Rei kararlı bir bakışla,
-Gidip baksak iyi olacak.
Ben hala şaşkındım.
-Saçmalamayın, heyy neler oluyor biri bana anlatsa ya...
Onlar çoktan çıkmıştı bile kapıdan. Ben şaşkın hırkamı giymeye çalışırken, kendime geldim, kendi kendime
-Hırkanın sırasımı şimdi, Hey size diyorum beni bekleyin, diye bağırarak fırladım çıktım evden.
Merdivenleri nasıl indim bilmiyorum...
Bahçede ışıklar sönmüş vaziyette, gece daha bir koyu karanlığa bulanmıştı. Göz gözü görmüyordu. İtiraf etmeliyim kendimi sessizce korkar adımlar atarken buldum.

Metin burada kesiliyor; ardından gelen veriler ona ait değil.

(** X7.  When the aggregate request fails other than by status 401
    (rejected request, other error status, body that is no JSON, body
    [null]), [fetchSteps] returns 0, sets the displayed step count to 0,
    and raises the notice that starts with [Failed to fetch activity: ]
    and ends with the message of the error; the token is kept. *)
Theorem fetchSteps_failure_resets_count h tok env st e :
  truthy_opt tok = true ->
  fit_failure h
    (fetch env (FitAggregate (token_text tok) (requestBody (now env)))) e ->
  completion (run env (fetchSteps h tok) st) = inr (JNum 0)
  /\ final (run env (fetchSteps h tok) st)
     = setIsFitLoading false
         (setStepCount (Some (JNum 0))
            (setMessage (Some (mkMessage MsgError
               ("Failed to fetch activity: " +:+ error_message e)))
               (setIsFitLoading true st)))
  /\ stepCount (final (run env (fetchSteps h tok) st)) = Some (JNum 0)
  /\ googleAccessToken (final (run env (fetchSteps h tok) st))
     = googleAccessToken st.
Proof.
  intros Htok Hfail. unfold fetchSteps. rewrite Htok. simpl.
  destruct Hfail as [e'|r Hok Hstatus|r e' Hok Hjson|r data Hok Hjson Hnull];
    simpl.
  - done.
  - rewrite Hok. simpl. apply Z.eqb_neq in Hstatus. rewrite Hstatus. done.
  - rewrite Hok, Hjson. simpl. done.
  - rewrite Hok, Hjson. simpl. unfold extract_steps.
    rewrite (get_absent h data) by done. simpl. done.
Qed.

Lemma fetchSteps_failure_resets_count_witness :
  completion (run (Example.online 503 JNull JNull)
                (fetchSteps ExampleHost.host Example.token)
                (setStepCount (Some (JNum 4321)) initial_state))
    = inr (JNum 0)
  /\ stepCount (final (run (Example.online 503 JNull JNull)
                         (fetchSteps ExampleHost.host Example.token)
                         (setStepCount (Some (JNum 4321)) initial_state)))
     = Some (JNum 0).
Proof.
  destruct (fetchSteps_failure_resets_count ExampleHost.host Example.token
              (Example.online 503 JNull JNull)
              (setStepCount (Some (JNum 4321)) initial_state)
              (mkError "Google Fit API error: status") eq_refl)
    as (Hret & _ & Hcount & _).
  - apply (fit_bad_status ExampleHost.host (mkResponse 503 "status" (inr JNull)));
      [reflexivity|discriminate].
  - split; [exact Hret|exact Hcount].
Defined.

(** ** More on the assistant *)

Lemma plain_space_skipped c r :
  plain_space c = true -> JsString.skip_space (String c r) = Some r.
Proof.
  destruct c as [[] [] [] [] [] [] [] []]; intros H; vm_compute in H;
    try discriminate H; reflexivity.
Qed.

Lemma all_plain_space_blank s fuel :
  all_plain_space s = true -> (String.length s <= fuel)%nat ->
  JsString.blank_fuel fuel s = true.
Proof.
  revert fuel. induction s as [|c r IH]; intros fuel; [by destruct fuel|].
  cbn [all_plain_space String.length].
  intros [Hc Hr]%andb_true_iff Hfuel.
  destruct fuel as [|fuel]; [lia|].
  cbn [JsString.blank_fuel]. rewrite (plain_space_skipped c r Hc).
  apply IH; [done|lia].
Qed.

(** X8.  A chat submission whose input consists of spaces, tabs and
    line breaks only (the empty input included) does nothing at all: no
    request is sent and no cell of the state changes. *)
Theorem whitespace_input_sends_nothing h input hist fit env st :
  all_plain_space input = true ->
  run env (handleGeminiQuery h input hist None fit) st = mkOutcome (inr tt) st [].
Proof.
  intros Hblank. unfold handleGeminiQuery, JsString.trim_is_empty.
  by rewrite (all_plain_space_blank input (String.length input) Hblank).
Qed.

Lemma whitespace_input_sends_nothing_witness :
  run Example.offline
    (handleGeminiQuery ExampleHost.host "   " Example.transcript None false)
    (setChatHistory Example.transcript initial_state)
  = mkOutcome (inr tt) (setChatHistory Example.transcript initial_state) [].
Proof.
  apply (whitespace_input_sends_nothing ExampleHost.host "   "
           Example.transcript false Example.offline
           (setChatHistory Example.transcript initial_state)).
  reflexivity.
Defined.

(** X9.  A query that passes the guard never rejects, and once it has
    settled the chat is idle again: the input is empty, the loading flag
    is false, the submit button is disabled, and submitting again without
    typing does nothing. *)
Theorem query_leaves_chat_idle h input hist cp fit env st env' fit' :
  JsString.trim_is_empty input && negb (truthy_opt cp) = false ->
  let o := run env (handleGeminiQuery h input hist cp fit) st in
  completion o = inr tt
  /\ chatInput (final o) = EmptyString
  /\ isChatLoading (final o) = false
  /\ chat_submit_disabled (final o) = true
  /\ run env' (handleGeminiQuery h (chatInput (final o)) (chatHistory (final o))
                 None fit') (final o)
     = mkOutcome (inr tt) (final o) [].
Proof.
  intros Hguard.
  destruct (run_handleGeminiQuery h input hist cp fit env st Hguard)
    as (_ & Hcompletion & entry & Hfinal & _).
  simpl. rewrite Hfinal. repeat split; try done.
Qed.

Lemma query_leaves_chat_idle_witness :
  chatInput
    (final (run Example.offline
              (handleGeminiQuery ExampleHost.host "How much water per day?"
                 Example.transcript None false)
              (setChatInput "How much water per day?" initial_state)))
    = EmptyString
  /\ isChatLoading
       (final (run Example.offline
                 (handleGeminiQuery ExampleHost.host "How much water per day?"
                    Example.transcript None false)
                 (setChatInput "How much water per day?" initial_state)))
     = false.
Proof.
  destruct (query_leaves_chat_idle ExampleHost.host "How much water per day?"
              Example.transcript None false Example.offline
              (setChatInput "How much water per day?" initial_state)
              Example.offline false eq_refl)
    as (_ & Hinput & Hloading & _).
  split; [exact Hinput|exact Hloading].
Defined.

Lemma attributions_sources_shown h attributions cited :
  attributions_sources h attributions = inr cited -> Forall shown_source cited.
Proof.
  unfold attributions_sources.
  destruct attributions as [| |b|n|s|items|ms]; try done.
  destruct (map_throwing _ items) as [e|all]; [done|].
  intros [= <-]. apply Forall_forall. intros source Hin%list_elem_of_In.
  apply filter_In in Hin as [_ Hshown].
  by apply andb_true_iff in Hshown.
Qed.

Lemma candidate_sources_shown h candidate cited :
  candidate_sources h candidate = inr cited -> Forall shown_source cited.
Proof.
  unfold candidate_sources.
  destruct (Js.get h candidate _) as [e|metadata]; [done|].
  destruct (Js.truthy metadata).
  2:{ intros [= <-]. constructor. }
  destruct (Js.get h metadata _) as [e|attributions]; [done|].
  destruct (Js.truthy attributions).
  - apply attributions_sources_shown.
  - intros [= <-]. constructor.
Qed.

(** How the entry of a settled query comes about: its citations, if it
    has any, are those read from the candidate; and when the text is
    there but reading the citations throws, it is the connection error. *)
Lemma run_handleGeminiQuery_entry h input hist cp fit env st :
  JsString.trim_is_empty input && negb (truthy_opt cp) = false ->
  let history := newHistory input hist cp in
  let request := GeminiGenerate (payload history fit) in
  exists entry,
    final (run env (handleGeminiQuery h input hist cp fit) st)
      = after_query history entry st
    /\ (sources entry = None
        \/ exists candidate cited,
             candidate_sources h candidate = inr cited
             /\ sources entry = Some cited)
    /\ (forall r result t candidate e,
          fetch env request = FetchResolved r ->
          json r = inr result ->
          path_value reply_path result = Some t ->
          Js.truthy t = true ->
          path_value [Field P_candidates; Index 0] result = Some candidate ->
          candidate_sources h candidate = inl e ->
          entry = connectError e).
Proof.
  intros Hguard. unfold handleGeminiQuery. rewrite Hguard. simpl.
  set (history := newHistory input hist cp).
  set (request := GeminiGenerate (payload history fit)).
  set (st1 := setIsChatLoading true _).
  destruct (fetch env request) as [e|r]; simpl.
  { exists (connectError e). repeat split; [by left|done]. }
  destruct (json r) as [e|result] eqn:Hjson; simpl.
  { exists (connectError e). repeat split; [by left|].
    intros ? ? ? ? ? [= <-] Hjson'. congruence. }
  rewrite run_try_finally, run_try_catch. simpl.
  destruct (run_settle_reply h env result st1) as [Hcalls Hcases].
  destruct (run env (settle_reply h result) st1) as [c f cs].
  simpl in Hcalls, Hcases. subst cs.
  destruct (path_value reply_path result) as [t|] eqn:Hpath.
  - destruct (Js.truthy t) eqn:Ht.
    + destruct Hcases as (candidate & Hcandidate & Hsources).
      destruct (candidate_sources h candidate) as [e|cited] eqn:Hcited;
        destruct Hsources as [-> ->]; simpl.
      * exists (connectError e). repeat split; [by left|].
        intros ? ? ? ? ? [= <-] Hjson'.
          rewrite Hjson in Hjson'. injection Hjson' as <-. congruence.
      * exists (mkChat Model t (Some cited)). repeat split.
        -- right. by exists candidate, cited.
        -- intros ? ? ? ? ? [= <-] Hjson'.
          rewrite Hjson in Hjson'. injection Hjson' as <-. congruence.
    + destruct Hcases as [-> ->]; simpl.
      exists contentError. repeat split; [by left|].
      intros ? ? ? ? ? [= <-] Hjson'.
          rewrite Hjson in Hjson'. injection Hjson' as <-. congruence.
  - destruct Hcases as [(e & -> & ->)|[-> ->]]; simpl.
    + exists (connectError e). repeat split; [by left|].
      intros ? ? ? ? ? [= <-] Hjson'.
          rewrite Hjson in Hjson'. injection Hjson' as <-. congruence.
    + exists contentError. repeat split; [by left|].
      intros ? ? ? ? ? [= <-] Hjson'.
          rewrite Hjson in Hjson'. injection Hjson' as <-. congruence.
Qed.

Sonra aklıma gelen şu oldu. "Büyük savaşçı karanlıktan mı korkuyorsun?". Beynimde yankılanan bu söz kendime gelmemi sağladı. Daha dik yürümeye başladım. Ama bunun diğerlerini bulmaya çalışmamda bi faydası olmadı. Ne Rei , nede Mamoru ortada yoktu. Üstelik gece git gide daha da kararıyor, yağmur bulutları ay bir kapatıp bir açıyordu. Bu ışık oyunundan yararlanmaya çalıştım bir süre...
Aniden arkamda bir çıtırdı duydum. Heyecanlandım tabi ki. Ben geri dönüp etrafı araştırırken, bir karganın sesiyle irkildim birden...
-Deimos diye , sessizce fısıldadım. Bir an Rei nin orda olacağı fikri geçti içimden. Biraz aşağıdaki meydana koştum. Kafamda sorular belirmişti birden. Ne yapmam gerektiğinide kestiremedim bir an. Koşuyordum ama -Neden ??- Bende bilmiyordum...
İlerde bir gölge gördüm...
Şaşırdım...
İkra öylece durmuş, gökyüzüne bakıyordu... Dejavu bu anı bi kez daha yaşamıştım ben.Yine aynı yerde, aynı bahçede... Bir kaç ay önce bu anı yaşamıştık biz.
Yavaşça yaklaştım. Ne yaptığını anlamadım bir türlü, nedense ona anlamsız işleri yakıştıramadım zihnimde bir türlü... Duruşunu hiç bozmadan;
-Geldin mi? Sende o sesi duydun değil mi? dedi. Neden bahsettiğine dair hiç bi fikrim yoktu...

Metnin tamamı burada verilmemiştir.